Postoperative analgesic requirements in patients exposed to positive intraoperative suggestions.

BMJ 1990; 301 doi: (Published 06 October 1990) Cite this as: BMJ 1990;301:788
  1. T T McLintock,
  2. H Aitken,
  3. C F Downie,
  4. G N Kenny
  1. Department of Anaesthetics, Stobhill General Hospital, Glasgow.

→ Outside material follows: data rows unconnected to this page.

Definition unactive i : Prop := ShmGnsInfo.Status i = GNS_USER_STATUS_UNACTIVE.

Lemma purged_serving s s' ms g g' :
  serving s ms g → crep s' ms g' → m_ServerID s' = m_ServerID s → m_PosConnMap s' = m_PosConnMap s →
  m_itrCurCheckConn s' = m_itrCurCheckConn s → m_ConnPosCnt s' = m_ConnPosCnt s →
  0 ≤ m_CheckConnPos s' < m_MaxGnsNodeNum s' →
  CHashListNoLock.iIndexNodeNum (m_GnsInfoMap s') = m_MaxGnsNodeNum s' →
  purged g g' unactive → serving s' ms g'.
Proof.
  intros [_ [] Hu] Hrep Hid Hco Hit Hcnt Hpos Hix [Hsub Hg]. constructor; [done| |].
  - constructor; rewrite ?Hco, ?Hit, ?Hcnt; try done.
    intros u i Hi. apply ck_gns. by apply (lookup_weaken _ _ _ _ Hi).
  - rewrite Hid, Hco. intros p c Hc Hne. destruct (Hu p c Hc Hne) as (i & Hi & Ha & ? & ?).
    exists i. split_and!; try done. destruct (Hg _ _ Hi) as [?|Hn]; [done|]. unfold unactive in Hn. by rewrite Ha in Hn.
Qed.

(** What [CheckValid] changes. *)
Record checked s s' : Prop := {
  cv_id : m_ServerID s' = m_ServerID s;
  cv_conns : m_PosConnMap s' = m_PosConnMap s;
  cv_max : m_MaxGnsNodeNum s' = m_MaxGnsNodeNum s;
  cv_timeout : m_TimeOut s' = m_TimeOut s;
  cv_recvq : m_RecvQueue s' = m_RecvQueue s;
  cv_sendq : m_SendQueue s' = m_SendQueue s;
  cv_iter : m_itrCurCheckConn s' = m_itrCurCheckConn s;
}.

Lemma CheckValid_step s k ms g :
  serving s ms g →
  ∃ k' s' g', CheckValid s k = Ok (k', s') ∧ checked s s' ∧ k_now k ≤ k_now k' ∧
    m_CheckConnPos s' = (m_CheckConnPos s + 1) mod m_MaxGnsNodeNum s ∧
    serving s' ms g' ∧
    (clock_ok (k_now k) (k_now k') →
     looked_at (m_MaxGnsNodeNum s) stale (m_CheckConnPos s) (k_now k) (k_now k') g g').
Proof.
  intros Hse. pose proof Hse as [[Hq Hg Hs Hp] Hok _]. unfold CheckValid.
  pose proof (ck_check _ _ Hok) as Hck. pose proof (ck_index _ _ Hok) as Hix.
  destruct (ProcessAll_prune later gns_test MemFullCallBack MemFullCallBack_test (m_GnsInfoMap s) g (m_CheckConnPos s) k Hg) as (h & k' & g' & -> & Hk & Hg' & [_ Hsz] & Hoth & Hnone & Htest);
    [lia|].
  cbn [mbind outcome_bind]. rewrite Hix in *. destruct (Z.eqb_spec (m_MaxGnsNodeNum s) 0); [lia|].
  eexists _, _, g'. split; [done|]. rewrite Z.rem_mod_nonneg by lia.
  assert (∀ gone : ShmGnsInfo.t → Prop,
    (∀ k1 e, k_now k ≤ k_now k1 → k_now (gns_test k1 e).1 ≤ k_now k' → (gns_test k1 e).2 = true → gone e.2) →
    purged g g' gone) as Hpg.
  { intros gone Hgone. split.
    - apply map_subseteq_spec. intros u i Hi. destruct (g !! u) as [j|] eqn:Hj; [|by rewrite Hnone in Hi].
      destruct (decide (u mod m_MaxGnsNodeNum s = m_CheckConnPos s)); [|by rewrite <- Hj, <- Hoth].
      destruct (Htest u j Hj) as (k1 & _ & _ & Hu); [done|]. rewrite Hi in Hu. by destruct (_.2).
    - intros u i Hi. destruct (decide (u mod m_MaxGnsNodeNum s = m_CheckConnPos s)); [|left; by rewrite Hoth].
      destruct (Htest u i Hi) as (k1 & ? & ? & Hu); [done|]. specialize (Hgone k1 (u, i)).
      destruct (gns_test k1 (u, i)).2; [right; by apply Hgone|by left]. }
  split_and!; [by constructor|done|done| |].
  - apply (purged_serving s _ ms g g'); [done|by constructor|done..| | |].
    + apply Z.mod_pos_bound. cbn. lia.
    + cbn [m_GnsInfoMap set_checkpos set_gns m_MaxGnsNodeNum]. by rewrite Hsz.
    + apply Hpg. intros k1 e _ _. unfold gns_test, unactive. destruct (k_time k1). cbn [snd].
      rewrite andb_true_iff, Z.eqb_eq. by intros [? _].
  - intros Hclk. split.
    + apply Hpg. intros k1 e ? ?. by apply (gns_test_spec k1 (k_now k) (k_now k')).
    + intros u i Hi Hu Hst. destruct (Htest u i Hi Hu) as (k1 & ? & ? & ->).
      destruct (gns_test_spec k1 (k_now k) (k_now k') (u, i)) as [_ Ht]; [done..|]. by rewrite Ht.
Qed.
(* ===== verification/ConnProps.v ===== *)
(** The properties of the connection server, each at a concrete server too. *)
From stdpp Require Import gmap sorting relations.
From S2P Require Import Prelude Fifo ShmQueue Wire HashList Sweep Kernel ConnInfo BusState BusConn.
From S2P Require Import BusRoute BusFacts BusRun ConnState ConnServe ConnRun ConnFacts ConnInv.
From S2P Require Import ConnSteps ConnDeal ConnSync ConnLoop ConnEvents ConnReach ConnStart.
From S2P Require Import ConnExample.
Import CConn CConnServe CConnRun CConnInit.

#[local] Arguments Z.add : simpl never.
#[local] Arguments Z.eqb : simpl never.
#[local] Arguments Z.ltb : simpl never.
#[local] Arguments Z.leb : simpl never.

(** * Logins in any order *)
Section order.
Implicit Types (g : gmap Z ShmGnsInfo.t) (d : LoginData.t) (l : list LoginData.t).

(** What a login another server tells of does to the table. *)
Definition apply_login g d : gmap Z ShmGnsInfo.t :=
  if latest g d then <[LoginData.UserID d := login_entry d GNS_USER_STATUS_ACTIVE]> g else g.

(** Two logins of a user at one time are one. *)
Definition timely l : Prop :=
  ∀ d d', d ∈ l → d' ∈ l → LoginData.UserID d = LoginData.UserID d' → login_time d = login_time d' → d = d'.

Lemma latest_apply g d d' :
  latest (apply_login g d) d' =
    if decide (LoginData.UserID d' = LoginData.UserID d)
    then latest g d' && (negb (latest g d) || (login_time d <=? login_time d')) else latest g d'.
Proof.
  unfold apply_login, latest at 1. case_decide as Hu.
  - destruct (latest g d) eqn:El.
    + rewrite Hu, lookup_insert_eq. cbn. unfold latest in *. rewrite Hu.
      destruct (g !! LoginData.UserID d) as [i|]; [|done]. apply Z.leb_le in El.
      destruct (Z.leb_spec (login_time d) (login_time d')); [|by rewrite andb_false_r].
      rewrite andb_true_r. symmetry. apply Z.leb_le. lia.
    + fold (latest g d'). by rewrite andb_true_r.
  - destruct (latest g d); [|done]. by rewrite lookup_insert_ne.
Qed.
(* ===== verification/AuthLoop.v ===== *)
(** The loop of the authentication server. *)
From Stdlib Require Import String.
From stdpp Require Import gmap sorting.
From S2P Require Import Prelude Fifo Wire HashList Kernel ConnInfo BusState BusConn BusRoute BusFacts.
From S2P Require Import IniFile ConnState ConnServe ConnFacts UserState UserServe UserSpec UserFacts.
From S2P Require Import UserLoop Mysql UserStore UserStoreFacts AuthServe AuthFacts.
Import CAuth.

#[local] Open Scope Z_scope.
#[local] Open Scope list_scope.
#[local] Arguments Z.add : simpl never.
#[local] Arguments Z.eqb : simpl never.
#[local] Arguments Z.ltb : simpl never.
#[local] Arguments Z.leb : simpl never.

Section loop.
Context {Q D K : Type} `{FifoQueue Q} `{AuthDB D} `{Kernel K} `{!KernelClock K} `{AuthProto}.
Hypothesis Hmax : XY_PKG_MAX_LEN ≤ q_max.
Implicit Types (s : t Q D) (k : K) (ms rs : list (list Z)).

(** Packages the server can take: both headers, a user's number of 64 bits, a
    password that fits its statement. *)
Record auth_pkg (d : list Z) : Prop := {
  ap_bus : bus_pkg d;
  ap_login u pw plat : dec_AuthLoginReq (drop 60 d) = Some (u, pw, plat) → 0 ≤ u < 2 ^ 64;
  ap_register pw f : dec_AuthRegisterReq (drop 60 d) = Some (pw, f) → zlen (cstr pw) ≤ 800;
}.

(** The server serves: [rs] wait for it. *)
Record alive s ms rs : Prop := {
  aa_rep : arep s ms;
  aa_recv : q_rep (m_RecvQueue s) rs;
  aa_pkgs : Forall auth_pkg rs;
}.

Lemma DealPkg_alive s k ms rs m o n d :
  alive s ms rs → mread m o n = Ok d → Forall byte_ok d → 34 ≤ n →
  (∀ u pw plat, dec_AuthLoginReq (drop 34 d) = Some (u, pw, plat) → 0 ≤ u < 2 ^ 64) →
  (∀ pw f, dec_AuthRegisterReq (drop 34 d) = Some (pw, f) → zlen (cstr pw) ≤ 800) →
  ∃ k' s' r ms', DealPkg s k m o n = Ok (k', s', r) ∧ alive s' ms' rs.
Proof.
  intros [Hs Hq Hp] Hm Hd Hn Hlog Hreg. pose proof (mread_zlen _ _ _ _ Hm) as Hz.
  destruct (split_at d 34) as (d1 & body & -> & Hz1 & Hz2); [lia|].
  assert (drop 34 (d1 ++ body) = body) as Hdr by (apply drop_app_length'; unfold zlen in Hz1; lia).
  rewrite Hdr in Hlog, Hreg. apply Forall_app in Hd as [Hd1 Hd2].
  destruct (mread_app m d1 body o 34 (n - 34)) as [Hm1 _]; [lia|lia|done|by replace (34 + (n - 34)) with n by lia|].
  destruct (xyin_Read_Write m o d1 Hd1 Hm1) as (h & _ & Hh & Hb). subst d1.
  replace n with (34 + zlen body) in * by lia. rewrite (DealPkg_body s k m o h body Hh Hm).
  pose proof (ar_db _ _ Hs) as Hst.
  assert (∀ k1 s1 ms1, same_auth s s1 → arep s1 ms1 → ∃ k' s' r ms', Ok (k1, s1, 0) = Ok (k', s', r) ∧ alive s' ms' rs) as Hend.
  { intros k1 s1 ms1 [] Hs1. exists k1, s1, 0, ms1. split; [done|]. constructor; [done| |done]. by rewrite sa_recv. }
  destruct (_ =? _).
  - destruct (dec_AuthRegisterReq body) as [[pw f]|] eqn:Er.
    2:{ unfold OnRegisterReq. rewrite Er. by exists k, s, (-1), ms. }
    destruct (auth_OnRegisterReq_ok Hmax s ms k h body pw f Hs Er (Hreg _ _ eq_refl)) as (k1 & u & _ & Hok).
    destruct (store_conn _ _ (u64 u) Hst) as (c & Hc & _). destruct (Hok c Hc) as (k' & s' & now & cfg & _ & _ & Hr).
    destruct (CMySQL.Query c _) as [c1 r]. destruct Hr as (-> & Hsa & _ & Hs' & _). by eapply Hend.
  - destruct (_ =? _); [|by apply (Hend k s ms)].
    destruct (dec_AuthLoginReq body) as [[[u pw] plat]|] eqn:Er.
    2:{ unfold OnLoginReq. rewrite Er. by exists k, s, (-1), ms. }
    destruct (store_conn _ _ u Hst) as (c & Hc & _).
    destruct (OnLoginReq_ok Hmax s ms k h body u pw plat c Hs Er (Hlog _ _ _ eq_refl) Hc) as (k' & s' & now & -> & Hsa & _ & Hs').
    by eapply Hend.
Qed.

Lemma auth_FromBus_ok s k buf ms rs :
  alive s ms rs → zlen buf = XY_PKG_MAX_LEN →
  ∃ k' s' buf' go ms' rs', FromBus s k buf = Ok (k', s', buf', go) ∧ zlen buf' = XY_PKG_MAX_LEN ∧
    alive s' ms' rs' ∧ rs' `suffix_of` rs ∧ (rs ≠ [] → length rs' < length rs)%nat.
Proof.
  intros Ha Hb. unfold FromBus. pose proof (aa_recv _ _ _ Ha) as Hq.
  destruct rs as [|d rs].
  { destruct (q_out_empty (m_RecvQueue s) XY_PKG_MAX_LEN) as (q & n & -> & Hq' & _); [done|done|].
    cbn [mbind outcome_bind]. rewrite mwrite_none. cbn [mbind outcome_bind]. rewrite Z.eqb_refl.
    eexists k, _, buf, true, ms, []. split; [done|]. split; [done|]. split; [|done].
    destruct Ha as [[] ? ?]. constructor; [by constructor|done|done]. }
  pose proof (aa_pkgs _ _ _ Ha) as [[[Hd Hz] Hlog Hreg] Hrs]%Forall_cons.
  destruct (q_out_ok (m_RecvQueue s) d rs XY_PKG_MAX_LEN) as (q & -> & Hq' & _); [done|split; [lia|done]|].
  cbn [mbind outcome_bind]. rewrite (mwrite_head d buf) by lia. cbn [mbind outcome_bind].
  set (m := d ++ _). assert (zlen m = XY_PKG_MAX_LEN) as Hzm.
  { unfold m. rewrite zlen_app, zlen_drop_length; lia. }
  change (Q_OK =? Q_EMPTY) with false. change (negb (Q_OK =? 0)) with false. cbn [mbind outcome_bind].
  destruct (split_at d 26) as (d1 & d2 & -> & Hz1 & Hz2); [lia|].
  pose proof Hd as [Hd1 Hd2]%Forall_app.
  destruct (bus_Read_Write m 0 d1 Hd1) as (hb & -> & _).
  { unfold m. rewrite <- app_assoc, <- Hz1. apply mread_head. }
  cbn [mbind outcome_bind].
  assert (alive (set_recv s q) ms rs) as Ha1.
  { destruct Ha as [[] ? ?]. constructor; [by constructor|done|done]. }
  assert (drop 60 (d1 ++ d2) = drop 34 d2) as Hdr.
  { change 60%nat with (26 + 34)%nat. rewrite <- drop_drop, drop_app_length'; [done|]. unfold zlen in Hz1. lia. }
  rewrite Hdr in Hlog, Hreg.
  change BusHeader.GetHeaderLen with 26. replace (zlen (d1 ++ d2) - 26) with (zlen d2) by lia.
  destruct (DealPkg_alive (set_recv s q) k ms rs m 26 (zlen d2) d2 Ha1) as (k' & s' & r & ms' & -> & Ha');
    [|done|lia|done|done|].
  { unfold m. rewrite <- Hz1. apply mread_mid. }
  cbn [mbind outcome_bind]. eexists k', s', m, _, ms', rs. split; [done|]. split; [done|]. split; [done|].
  split; [by exists [d1 ++ d2]|]. cbn. lia.
Qed.

Lemma auth_RunOnce_ok s k last buf ms rs :
  alive s ms rs → zlen buf = XY_PKG_MAX_LEN →
  ∃ k' s' last' buf' ms' rs', RunOnce s k last buf = Ok (k', s', last', buf') ∧ zlen buf' = XY_PKG_MAX_LEN ∧
    alive s' ms' rs' ∧ rs' `suffix_of` rs ∧ (rs ≠ [] → length rs' < length rs)%nat.
Proof.
  intros Ha Hb. unfold RunOnce.
  destruct (auth_FromBus_ok s k buf ms rs Ha Hb) as (k1 & s1 & b1 & go & ms1 & rs1 & -> & Hb1 & Ha1 & Hsuf & Hlt).
  cbn [mbind outcome_bind]. destruct go; cbn [negb]; [|by exists k1, s1, last, b1, ms1, rs1].
  destruct (k_time k1) as [k2 now]. destruct (_ <=? _); [|by exists k2, s1, last, b1, ms1, rs1].
  destruct (SendStateMessage_sent Hmax s1 ms1 (aa_rep _ _ _ Ha1)) as (s2 & r & ms2 & -> & [] & _ & Hs2).
  cbn [mbind outcome_bind]. exists k2, s2, now, b1, ms2, rs1. split_and!; try done.
  constructor; [done|by rewrite sa_recv; apply Ha1|apply Ha1].
Qed.

Lemma auth_Run_ok n s k last buf ms rs :
  alive s ms rs → zlen buf = XY_PKG_MAX_LEN →
  ∃ k' s' last' buf' ms' rs', Run n s k last buf = Ok (k', s', last', buf') ∧ alive s' ms' rs' ∧
    (length rs' ≤ length rs - n)%nat.
Proof.
  revert s k last buf ms rs. induction n as [|n IH]; intros s k last buf ms rs Ha Hb; cbn [Run].
  { exists k, s, last, buf, ms, rs. split_and!; try done. lia. }
  destruct (auth_RunOnce_ok s k last buf ms rs Ha Hb) as (k1 & s1 & last1 & b1 & ms1 & rs1 & -> & Hb1 & Ha1 & Hsuf & Hlt).
  cbn [mbind outcome_bind].
  destruct (IH s1 k1 last1 b1 ms1 rs1 Ha1 Hb1) as (k2 & s2 & last2 & b2 & ms2 & rs2 & -> & Ha2 & Hle).
  exists k2, s2, last2, b2, ms2, rs2. split_and!; try done.
  destruct rs as [|d rs]; [|assert (length rs1 < length (d :: rs))%nat by (by apply Hlt); cbn in *; lia].
  apply suffix_nil_inv in Hsuf as ->. cbn in *. lia.
Qed.
End loop.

    OBJECTIVE--To establish whether positive suggestions given to a patient under general anaesthesia reduce postoperative pain and analgesic requirements. DESIGN--Prospective double blind randomised study. SETTING--Operating theatre and gynaecology ward of a teaching hospital. PATIENTS--63 Woman undergoing elective abdominal hysterectomy were randomised to be played either a tape of positive suggestions or a blank tape during the operation through a personal stereo system. INTERVENTIONS--Three women were withdrawn from the study. Anaesthesia was standardised for all of the women. Postoperative analgesia was provided through a patient controlled analgesia system for the first 24 hours. Pain scores were recorded every six hours. MAIN OUTCOME MEASURES--Morphine consumption over the first 24 hours after the operation; pain scores. RESULTS--Mean morphine requirements were 51.0 mg (95% confidence interval 42.1 to 60.0 mg in the women played positive suggestions; and 65.7 mg (55.6 to 75.7 mg) in those played a blank tape. The point estimate (95% confidence interval) for the difference of means was 14.6 mg (22.4%) (1.9 (2.9%) to 27.3 mg (41.6%] (p = 0.028). Pain scores were similar in the two groups. CONCLUSION--Positive intraoperative suggestions seem to have a significant effect in reducing patients' morphine requirements in the early postoperative period.